Task to complete: Scan the lines below for the string "reflexivity" and report how many lines contain it, giving only the number.
Records provided START
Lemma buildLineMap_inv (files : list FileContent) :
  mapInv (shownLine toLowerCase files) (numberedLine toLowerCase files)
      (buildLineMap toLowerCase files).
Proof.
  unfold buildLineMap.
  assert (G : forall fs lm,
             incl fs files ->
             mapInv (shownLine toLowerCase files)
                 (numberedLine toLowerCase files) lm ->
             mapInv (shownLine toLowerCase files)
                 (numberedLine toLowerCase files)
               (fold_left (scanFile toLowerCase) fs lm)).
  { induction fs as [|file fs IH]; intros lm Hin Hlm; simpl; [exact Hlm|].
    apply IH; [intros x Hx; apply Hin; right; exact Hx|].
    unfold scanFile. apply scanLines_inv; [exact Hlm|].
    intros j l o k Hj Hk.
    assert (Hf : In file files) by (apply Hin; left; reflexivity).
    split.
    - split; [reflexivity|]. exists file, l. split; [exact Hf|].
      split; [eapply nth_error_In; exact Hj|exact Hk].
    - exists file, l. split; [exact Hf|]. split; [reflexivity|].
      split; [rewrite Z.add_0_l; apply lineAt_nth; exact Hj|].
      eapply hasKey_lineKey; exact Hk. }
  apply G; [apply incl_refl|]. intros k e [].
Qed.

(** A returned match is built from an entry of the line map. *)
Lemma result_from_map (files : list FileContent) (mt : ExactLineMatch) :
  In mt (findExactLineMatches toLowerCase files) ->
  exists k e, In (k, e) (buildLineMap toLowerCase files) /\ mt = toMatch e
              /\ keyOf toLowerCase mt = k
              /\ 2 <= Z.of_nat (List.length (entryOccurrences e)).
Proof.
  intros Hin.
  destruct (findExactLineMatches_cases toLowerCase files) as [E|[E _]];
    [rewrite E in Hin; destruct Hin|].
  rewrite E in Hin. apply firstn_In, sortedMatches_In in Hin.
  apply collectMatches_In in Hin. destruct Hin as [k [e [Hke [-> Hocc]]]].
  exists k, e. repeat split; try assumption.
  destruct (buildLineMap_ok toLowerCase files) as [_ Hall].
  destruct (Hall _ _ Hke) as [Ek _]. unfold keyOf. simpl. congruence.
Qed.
Records provided END
Records provided START
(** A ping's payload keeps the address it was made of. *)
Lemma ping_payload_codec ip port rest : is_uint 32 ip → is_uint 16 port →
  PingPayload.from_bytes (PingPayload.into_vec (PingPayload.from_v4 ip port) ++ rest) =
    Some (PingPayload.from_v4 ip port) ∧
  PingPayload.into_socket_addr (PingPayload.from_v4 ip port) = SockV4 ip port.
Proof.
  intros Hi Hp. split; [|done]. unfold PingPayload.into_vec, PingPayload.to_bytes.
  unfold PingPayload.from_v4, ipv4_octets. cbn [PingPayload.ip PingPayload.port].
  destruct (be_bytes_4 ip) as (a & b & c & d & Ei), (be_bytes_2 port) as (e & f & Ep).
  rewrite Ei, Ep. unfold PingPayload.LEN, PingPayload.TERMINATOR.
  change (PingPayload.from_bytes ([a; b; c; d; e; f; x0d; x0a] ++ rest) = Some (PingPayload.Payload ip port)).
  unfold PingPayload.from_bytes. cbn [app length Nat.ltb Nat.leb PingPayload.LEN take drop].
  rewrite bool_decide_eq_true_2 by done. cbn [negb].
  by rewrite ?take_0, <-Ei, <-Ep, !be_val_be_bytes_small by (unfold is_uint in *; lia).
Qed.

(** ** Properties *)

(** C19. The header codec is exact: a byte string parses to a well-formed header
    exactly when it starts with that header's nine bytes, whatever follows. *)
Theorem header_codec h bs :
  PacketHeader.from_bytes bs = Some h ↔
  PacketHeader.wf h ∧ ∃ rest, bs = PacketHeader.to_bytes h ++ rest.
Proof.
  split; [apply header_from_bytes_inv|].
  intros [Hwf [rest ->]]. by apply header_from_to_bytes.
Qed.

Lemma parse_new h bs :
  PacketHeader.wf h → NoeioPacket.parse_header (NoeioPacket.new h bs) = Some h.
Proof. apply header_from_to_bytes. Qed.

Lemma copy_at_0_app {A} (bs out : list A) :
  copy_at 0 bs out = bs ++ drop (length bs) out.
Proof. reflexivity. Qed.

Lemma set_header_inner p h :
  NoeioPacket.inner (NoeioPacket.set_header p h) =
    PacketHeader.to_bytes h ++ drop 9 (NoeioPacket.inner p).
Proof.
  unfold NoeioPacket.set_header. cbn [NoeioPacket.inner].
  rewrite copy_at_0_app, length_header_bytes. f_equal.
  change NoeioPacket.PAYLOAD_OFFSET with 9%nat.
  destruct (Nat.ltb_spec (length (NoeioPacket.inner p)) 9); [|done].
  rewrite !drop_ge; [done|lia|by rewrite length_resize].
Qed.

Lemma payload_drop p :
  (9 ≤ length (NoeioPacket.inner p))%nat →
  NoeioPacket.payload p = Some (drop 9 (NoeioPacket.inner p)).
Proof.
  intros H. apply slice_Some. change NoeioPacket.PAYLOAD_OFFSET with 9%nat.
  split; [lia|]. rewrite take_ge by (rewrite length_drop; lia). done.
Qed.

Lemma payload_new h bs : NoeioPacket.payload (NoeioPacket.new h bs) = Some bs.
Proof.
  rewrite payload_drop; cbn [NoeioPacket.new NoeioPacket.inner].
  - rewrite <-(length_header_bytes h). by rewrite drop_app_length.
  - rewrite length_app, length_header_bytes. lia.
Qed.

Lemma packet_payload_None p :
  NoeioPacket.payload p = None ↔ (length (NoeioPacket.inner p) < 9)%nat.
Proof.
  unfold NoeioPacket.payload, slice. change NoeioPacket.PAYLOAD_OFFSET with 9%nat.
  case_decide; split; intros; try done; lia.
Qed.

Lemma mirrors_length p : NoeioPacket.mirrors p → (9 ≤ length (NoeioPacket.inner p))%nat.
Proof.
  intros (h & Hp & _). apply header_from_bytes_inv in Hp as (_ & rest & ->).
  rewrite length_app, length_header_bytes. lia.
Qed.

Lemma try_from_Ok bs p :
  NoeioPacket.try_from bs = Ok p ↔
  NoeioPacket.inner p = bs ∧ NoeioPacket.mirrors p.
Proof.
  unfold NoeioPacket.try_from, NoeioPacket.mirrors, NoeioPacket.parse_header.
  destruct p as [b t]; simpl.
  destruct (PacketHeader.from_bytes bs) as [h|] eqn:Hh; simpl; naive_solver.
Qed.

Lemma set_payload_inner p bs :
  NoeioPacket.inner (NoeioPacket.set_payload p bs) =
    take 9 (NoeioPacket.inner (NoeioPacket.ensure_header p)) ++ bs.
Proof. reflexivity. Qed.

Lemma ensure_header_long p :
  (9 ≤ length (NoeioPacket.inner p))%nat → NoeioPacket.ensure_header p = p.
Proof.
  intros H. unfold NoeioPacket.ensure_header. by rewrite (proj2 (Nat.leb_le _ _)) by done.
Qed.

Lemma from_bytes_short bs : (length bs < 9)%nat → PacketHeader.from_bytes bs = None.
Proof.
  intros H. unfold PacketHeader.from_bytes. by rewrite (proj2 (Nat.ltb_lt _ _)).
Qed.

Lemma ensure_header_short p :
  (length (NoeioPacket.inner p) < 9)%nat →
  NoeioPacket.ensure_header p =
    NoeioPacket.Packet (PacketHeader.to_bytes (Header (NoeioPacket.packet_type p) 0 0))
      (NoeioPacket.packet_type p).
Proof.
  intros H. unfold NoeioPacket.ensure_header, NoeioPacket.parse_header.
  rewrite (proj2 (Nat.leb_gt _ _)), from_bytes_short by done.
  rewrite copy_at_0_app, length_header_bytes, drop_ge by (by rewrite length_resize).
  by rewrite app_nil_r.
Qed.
Records provided END
Solution: 5